Still, there was something about this place that set her trained senses on edge. Her fingers danced through the patterns of an augury as she muttered an invocation. At first, she noticed nothing, but then she found something just on the edge of her perception, so faint that if she had not been so keyed up she would probably have missed it. There was a very, very faint trace of magic in the air.

She shook her head, puzzled, wondering what it could be. Perhaps this village had been home to a sorcerer, or perhaps some wandering mage had passed through. Maybe someone owned a basic charm, or perhaps someone had purchased a ward against the plague. Finding the source of the magic was her best chance of finding someone alive in this Light-forsaken place.

She drew her blade, unsure as to why, but trusting her instincts. She wanted to get back on the steed and leave. Something made her uneasy and she doubted it was the sight of all the dead bodies. The old weapon felt reassuringly heavy in her grasp. She extended her senses as she had been taught, looking for signs of life, of ambush, of danger.

The breeze whispered through the streets. Somewhere a shutter banged, and an unlatched door creaked in the wind. She caught the sound of movement, faint and furtive. Perhaps it was rats but it never paid to make assumptions in a situation like this.

She concentrated again on her divination and sensed the faint magic once more. She moved around an old stone building and saw a doorway before her. A crudely painted sign depicting a rampant bull hung over the door. The picture was old and flaking away from exposure to the elements. The doorway beneath it yawned like an open mouth. From it came a smell of corruption and decay. From within she sensed movement. A man moved behind the bar, perhaps seeking liquor on the shelves. Under the circumstances she could hardly blame him.

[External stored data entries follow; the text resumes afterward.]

(* ===== verification/BoundarySystem.v ===== *)
(** * Guests, registry and recording together

    Threads start, exec, run callbacks and end slices against one registry.
    Every boundary a guest closes is one the registry accepts, however the
    callbacks of the guests nest and interleave: the invariant relates each
    guest's counters to the last boundary the registry holds of it. *)
From Stdlib Require Import ZArith Lia List String.
From stdpp Require Import base gmap list.
From S2P Require Import Prelude RunQueue Time Schedule Text Boundary BoundaryReplay BoundaryStream BoundaryGuest.
Import Schedule Boundary.
Open Scope Z_scope.

(** ** Runs *)

Record Guest := { thread : ThreadState; tokens : list (option Token) }.
Record System := { registry : Registry.Registry; stream : recorded; guests : gmap DetTid Guest }.
Definition no_guests : System := {| registry := Registry.empty; stream := []; guests := ∅ |}.

Inductive guest_call :=
  | GRuns (clock time : Z) (hold : bool)
  | GBegin (cb : option Callback)
  | GPre (i : nat)
  | GPost (i : nat)
  | GDelivered (i : nat) (signal : SigWrapper) (delivery : N)
  | GNoRcbMaximum
  | GStageStart (b : Budget)
  | GStart
  | GInstall (b : Budget).
Inductive system_call :=
  | SStart (t : ThreadState)
  | SExec (caller leader : DetTid) (new_mm : MmId) (clock : Z)
  | SRetire (t : DetTid) (mm : MmId)
  | SGuest (t : DetTid) (c : guest_call)
  | SEnd (t : DetTid) (explicit_yield : bool)
  | SEvent (e : SchedEvent).

Section System.
Context `{SliceReset}.

(** A guest's own call; between two of them its clocks and its hold are whatever
    the guest makes them. *)
Definition guest_step (g : Guest) (c : guest_call) : result AnyError Guest :=
  let t := thread g in
  let with_thread t := {| thread := t; tokens := tokens g |} in
  match c with
  | GRuns clock time hold =>
      Ok (with_thread {| t_dettid := t_dettid t; mm_id := mm_id t; committed_clock_value := clock;
                         logical_nanos := time; own_signal_turn_hold := hold;
                         timeslice_count := timeslice_count t; replay_rcb_end := replay_rcb_end t;
                         slice_boundary := slice_boundary t |})
  | GBegin cb => r ← begin_ t cb; Ok {| thread := r.2; tokens := tokens g ++ [r.1] |}
  | GPre i => r ← pre t (mjoin (tokens g !! i)); Ok {| thread := r.2; tokens := <[i := r.1]> (tokens g) |}
  | GPost i => t ← post t (mjoin (tokens g !! i)); Ok (with_thread t)
  | GDelivered i signal d =>
      k ← delivered_signal (mjoin (tokens g !! i)) signal (Z.of_N d); Ok {| thread := t; tokens := <[i := k]> (tokens g) |}
  | GNoRcbMaximum => t ← no_rcb_maximum t; Ok (with_thread t)
  | GStageStart b => t ← stage_start t b; Ok (with_thread t)
  | GStart => r ← reset_start t; t ← finish_start r.2 r.1; Ok (with_thread t)
  | GInstall b => t ← install t b; Ok (with_thread t)
  end.

Definition moved_thread (t : ThreadState) (leader : DetTid) (new_mm : MmId) (clock : Z) : ThreadState :=
  {| t_dettid := leader; mm_id := new_mm; committed_clock_value := clock; logical_nanos := logical_nanos t;
     own_signal_turn_hold := own_signal_turn_hold t; timeslice_count := timeslice_count t;
     replay_rcb_end := replay_rcb_end t; slice_boundary := slice_boundary t |}.

(** A thread starts with no observations, in an address space some task created,
    and adopts the owner of its registration; an exec moves the caller's thread
    to the leader's TID and the new image, where it adopts the new owner. *)
Definition system_step (s : System) (c : system_call) : result AnyError System :=
  match c with
  | SStart t =>
      _ ← ensure (bool_decide (slice_boundary t = None) && (0 <? creator (mm_id t)))
            (Refusal "not a new thread of an existing address space");
      r ← Registry.fresh (registry s) (t_dettid t) (mm_id t);
      t' ← adopt_owner t r.1 true;
      Ok {| registry := r.2; stream := stream s;
            guests := <[t_dettid t := {| thread := t'; tokens := [] |}]> (guests s) |}
  | SExec caller leader new_mm clock =>
      g ← ok_or (guests s !! caller) (Refusal "no such guest");
      r ← Registry.exec (registry s) caller leader (mm_id (thread g)) new_mm;
      t' ← adopt_owner (moved_thread (thread g) leader new_mm clock) r.1 false;
      Ok {| registry := r.2; stream := stream s;
            guests := <[leader := {| thread := t'; tokens := tokens g |}]> (delete caller (guests s)) |}
  | SRetire t mm =>
      Ok {| registry := Registry.retire (registry s) t mm; stream := stream s;
            guests := match Registry.get_owner (registry s) t mm with
                      | Ok _ => delete t (guests s) | _ => guests s end |}
  | SGuest t c =>
      g ← ok_or (guests s !! t) (Refusal "no such guest");
      g ← guest_step g c;
      Ok {| registry := registry s; stream := stream s; guests := <[t := g]> (guests s) |}
  | SEnd t explicit_yield =>
      g ← ok_or (guests s !! t) (Refusal "no such guest");
      r ← end_slice (thread g) explicit_yield;
      let '(b, _, t') := r in
      st ← (match b with
            | Some b => life_step (registry s, stream s) (LBoundary t (mm_id (thread g)) b)
            | None => Ok (registry s, stream s)
            end);
      Ok {| registry := st.1; stream := st.2;
            guests := <[t := {| thread := t'; tokens := tokens g |}]> (guests s) |}
  | SEvent e =>
      st ← life_step (registry s, stream s) (LEvent e);
      Ok {| registry := st.1; stream := st.2; guests := guests s |}
  end.
Fixpoint system_run (s : System) (cs : list system_call) : result AnyError System :=
  match cs with [] => Ok s | c :: cs' => s ← system_step s c; system_run s cs' end.
End System.

(** ** A guest's counters *)

(** The shape of an entry that callbacks can produce, before its phase. *)
Definition entry_ok (e : Entry) : Prop :=
  match e with
  | ESyscall _ k => 1 <= k
  | ESignalEntry g k _ => 1 <= k /\ signal_in_range g = true
  | ESignal g k _ d => 1 <= k /\ 1 <= d /\ signal_in_range g = true
  | _ => True
  end.
Definition phase_ok (e : Entry) (ph : Phase) : Prop :=
  match e with
  | ESignalEntry _ _ _ => ph = Prehook
  | ESignal _ _ _ _ => ph = Posthook
  | ENoRcbTimer => True
  | _ => ph <> TimerMaximum
  end.
Definition is_signal (e : Entry) : bool := match e with ESignal _ _ _ _ => true | _ => false end.
Definition token_ok (k : Token) : Prop :=
  entry_ok (token_entry k) /\ (is_signal (token_entry k) = true -> prehook_seen k = true).
Definition tokens_ok (ks : list (option Token)) : Prop := forall k, Some k ∈ ks -> token_ok k.

Record observations_ok (o : Observations) : Prop := {
  counts_ok : 0 <= o_checkin o /\ 0 <= completed_slices o
              /\ 0 <= syscall_occurrence o /\ 0 <= signal_entry_occurrence o;
  current_ok : forall e ph rcbs, current o = Some (e, ph, rcbs) ->
    1 <= o_checkin o /\ entry_ok e /\ phase_ok e ph;
}.
(** The last boundary the registry holds of a guest, against its counters. *)
Definition tracks (last : option Identity) (o : Observations) : Prop :=
  match last with
  | None => completed_slices o = 0
  | Some id =>
      slice id = completed_slices o /\ checkin id <= o_checkin o
      /\ exists e ph rcbs, current o = Some (e, ph, rcbs) /\ committed_rcbs id <= rcbs
         /\ (checkin id = o_checkin o -> e = entry id /\ ph = phase id /\ rcbs = committed_rcbs id)
  end.

(** What every call of a guest keeps: [o'] is [o] with later counters. *)
Record advances (o o' : Observations) : Prop := {
  adv_owner : o_owner o' = o_owner o;
  adv_mm : o_mm o' = o_mm o;
  adv_ok : observations_ok o -> observations_ok o';
  adv_tracks : forall last, tracks last o -> tracks last o';
}.
#[export] Instance advances_refl : Reflexive advances.
Proof. by split. Qed.
#[export] Instance advances_trans : Transitive advances.
Proof.
  intros a b c [A1 A2 A3 A4] [B1 B2 B3 B4]. split; [congruence|congruence|auto|]. intros l T. by apply B4, A4.
Qed.

Lemma publish_advances o t e ph o' :
  publish o t e ph = Ok o' -> entry_ok e -> phase_ok e ph -> advances o o'.
Proof.
  unfold publish. intros (u&_&(c&C&(v&M&E)%bind_Ok)%bind_Ok)%bind_Ok HE HP. injection E as <-.
  apply ok_or_Ok, checked_u64_Some in C as [-> C]. apply ensure_Ok in M.
  split; [done|done| |].
  - intros [A B]. split; [cbn; lia|]. cbn. intros e' ph' r [= <- <- <-]. split; [lia|done].
  - intros [id|]; [|done]. cbn. intros (S&K&e0&ph0&r0&Cu&R&_). rewrite Cu in M. split; [done|]. split; [lia|].
    eexists _, _, _. split; [done|]. apply negb_true_iff, Z.ltb_ge in M. split; [lia|]. lia.
Qed.
Lemma occurrences_advance o sys sig act :
  (0 <= syscall_occurrence o -> 0 <= sys) -> (0 <= signal_entry_occurrence o -> 0 <= sig) ->
  advances o (set_occurrences sys sig act o).
Proof. intros A B. split; [done|done| |done]. intros [C D]. split; [cbn; naive_solver|done]. Qed.
Lemma budgets_advance o a b c : advances o (set_budgets a b c o).
Proof. split; [done|done| |done]. intros [A B]. by split. Qed.

Lemma begin_callback_ok o t cb k o' :
  begin_callback o t cb = Ok (k, o') -> observations_ok o -> advances o o' /\ token_ok k.
Proof.
  unfold begin_callback. intros (u&_&([e o1]&E&H)%bind_Ok)%bind_Ok OK. injection H as <- <-. cbn.
  destruct (counts_ok _ OK) as (A&B&C&D).
  destruct cb as [n| | | | | | |g a]; try (injection E as <- <-; done).
  - apply bind_Ok in E as (c&E&[= <- <-]). apply ok_or_Ok, checked_u64_Some in E as [-> E].
    split; [apply occurrences_advance; lia|]. split; cbn; [lia|done].
  - apply bind_Ok in E as (w&G&E). apply ensure_Ok in G.
    apply bind_Ok in E as (c&E&[= <- <-]). apply ok_or_Ok, checked_u64_Some in E as [-> E].
    split; [apply occurrences_advance; lia|]. split; cbn; [split; [lia|done]|done].
Qed.
Lemma publish_callback_ok o t k ph k' o' :
  publish_callback o t k ph = Ok (k', o') -> ph <> TimerMaximum -> token_ok k -> advances o o' /\ token_ok k'.
Proof.
  unfold publish_callback. intros (u1&_&(u2&P&(u3&S&(o1&E&H)%bind_Ok)%bind_Ok)%bind_Ok)%bind_Ok N [K1 K2].
  injection H as <- <-. apply ensure_Ok, eqb_prop in P. apply ensure_Ok in S. split; [|by split].
  eapply publish_advances; [done|done|].
  destruct (token_entry k); try done; cbn in *.
  - rewrite andb_true_r in S. apply negb_true_iff, bool_decide_eq_false_1 in S. by destruct ph.
  - rewrite K2 in P by done. symmetry in P. by apply bool_decide_eq_true_1 in P.
Qed.

(** ** A guest's calls *)

(** The guest of [t] with the observations it has. *)
Record guest_ok (t : DetTid) (g : Guest) (o : Observations) : Prop := {
  g_observations : slice_boundary (thread g) = Some o;
  g_dettid : t_dettid (thread g) = t;
  g_mm : o_mm o = mm_id (thread g);
  g_counts : observations_ok o;
  g_tokens : tokens_ok (tokens g);
}.

Lemma tokens_at ks i k : tokens_ok ks -> mjoin (ks !! i) = Some k -> token_ok k.
Proof.
  intros OK E. destruct (ks !! i) as [k'|] eqn:L; cbn in E; [|done]. subst k'.
  apply OK. by eapply list_elem_of_lookup_2.
Qed.
Lemma tokens_insert ks i k : tokens_ok ks -> (forall x, k = Some x -> token_ok x) -> tokens_ok (<[i := k]> ks).
Proof.
  intros OK H x Hx. apply list_elem_of_lookup in Hx as [j L].
  apply list_lookup_insert_Some in L as [(->&E&_)|[_ L]]; [by apply H|].
  apply OK. by eapply list_elem_of_lookup_2.
Qed.
Lemma tokens_snoc ks k : tokens_ok ks -> (forall x, k = Some x -> token_ok x) -> tokens_ok (ks ++ [k]).
Proof.
  intros OK H x Hx. apply elem_of_app in Hx as [Hx|Hx]; [by apply OK|].
  apply list_elem_of_singleton in Hx. by apply H.
Qed.

(** The observations after a step, and the thread they are in. *)
Definition evolves (t t' : ThreadState) (o o' : Observations) : Prop :=
  t_dettid t' = t_dettid t /\ mm_id t' = mm_id t /\ slice_boundary t' = Some o' /\ advances o o'.
Lemma guest_evolves d g o t' o' ks :
  guest_ok d g o -> evolves (thread g) t' o o' -> tokens_ok ks ->
  guest_ok d {| thread := t'; tokens := ks |} o' /\ advances o o'.
Proof.
  intros [A B C D E] (F&G&I&J) K. split; [|done]. split; cbn; [done|congruence| |by apply (adv_ok _ _ J)|done].
  rewrite (adv_mm _ _ J). congruence.
Qed.

Lemma with_observations_ok {R} t o (action : Observations -> ThreadState -> result AnyError (R * Observations)) r t' :
  slice_boundary t = Some o -> with_observations t action = Ok (r, t') ->
  exists x o', r = Some x /\ action o (put_boundary None t) = Ok (x, o') /\ t' = put_boundary (Some o') t.
Proof.
  intros E. unfold with_observations. rewrite E. intros ([x o']&A&[= <- <-])%bind_Ok. by eexists _, _.
Qed.
Lemma begin_evolves d g o cb k t' :
  guest_ok d g o -> begin_ (thread g) cb = Ok (k, t') ->
  exists x o', k = Some x /\ evolves (thread g) t' o o' /\ token_ok x.
Proof.
  intros G (x&o'&->&A&->)%(with_observations_ok _ o); [|apply G]. apply bind_Ok in A as (c&_&A).
  apply begin_callback_ok in A as [A K]; [|apply G]. by exists x, o'.
Qed.
Lemma pre_evolves d g o i k t' :
  guest_ok d g o -> pre (thread g) (mjoin (tokens g !! i)) = Ok (k, t') ->
  exists x o', k = Some x /\ evolves (thread g) t' o o' /\ token_ok x.
Proof.
  intros G. unfold pre. intros ([x t1]&(y&o'&->&A&->)%(with_observations_ok _ o)&[= <- <-])%bind_Ok; [|apply G].
  apply bind_Ok in A as (c&C&A). apply ok_or_Ok in C.
  apply publish_callback_ok in A as [A K]; [by exists y, o'|done|]. eapply tokens_at; [apply G|done].
Qed.
Lemma post_evolves d g o i t' :
  guest_ok d g o -> post (thread g) (mjoin (tokens g !! i)) = Ok t' ->
  exists o', evolves (thread g) t' o o'.
Proof.
  intros G. unfold post. intros ([x t1]&(y&o'&->&A&->)%(with_observations_ok _ o)&[= <-])%bind_Ok; [|apply G].
  apply bind_Ok in A as (c&C&A). apply ok_or_Ok in C.
  apply publish_callback_ok in A as [A K]; [by exists o'|done|]. eapply tokens_at; [apply G|done].
Qed.
Lemma delivered_ok ks i signal d k :
  tokens_ok ks -> delivered_signal (mjoin (ks !! i)) signal d = Ok k -> 0 <= d ->
  forall x, k = Some x -> token_ok x.
Proof.
  intros OK. destruct (mjoin (ks !! i)) as [k0|] eqn:L; cbn; [|by intros [= <-]].
  destruct (tokens_at _ _ _ OK L) as [K1 K2]. destruct (token_entry k0) eqn:E; try done.
  intros (u&P&(c&C&[= <-])%bind_Ok)%bind_Ok Hd x [= <-]. apply ensure_Ok, andb_true_iff in P as [P1 P2].
  apply bool_decide_eq_true_1 in P2. subst signal0. apply ok_or_Ok, checked_u64_Some in C as [-> _].
  cbn in K1. split; cbn; [|done]. split; [tauto|]. split; [lia|tauto].
Qed.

She entered the building and saw a group of men slumped over a table. A huge bald-pated bruiser was behind the bar. He moved slowly as if his limbs were twisted or broken and she wondered if he were just beginning to come down with the plague.

Even as that thought occurred to her, she realised that something was wrong, that he was the source of the magic she had detected. He turned to face her, his eyes flaring greenly, the skin peeling from his face to reveal yellowing teeth. His skin was blotched with mould and something else, and he looked as if he had been dead for quite some time.

“Hungry,” he said. Her sword swept out and took his head off. She turned to leave. This was not a place for the living.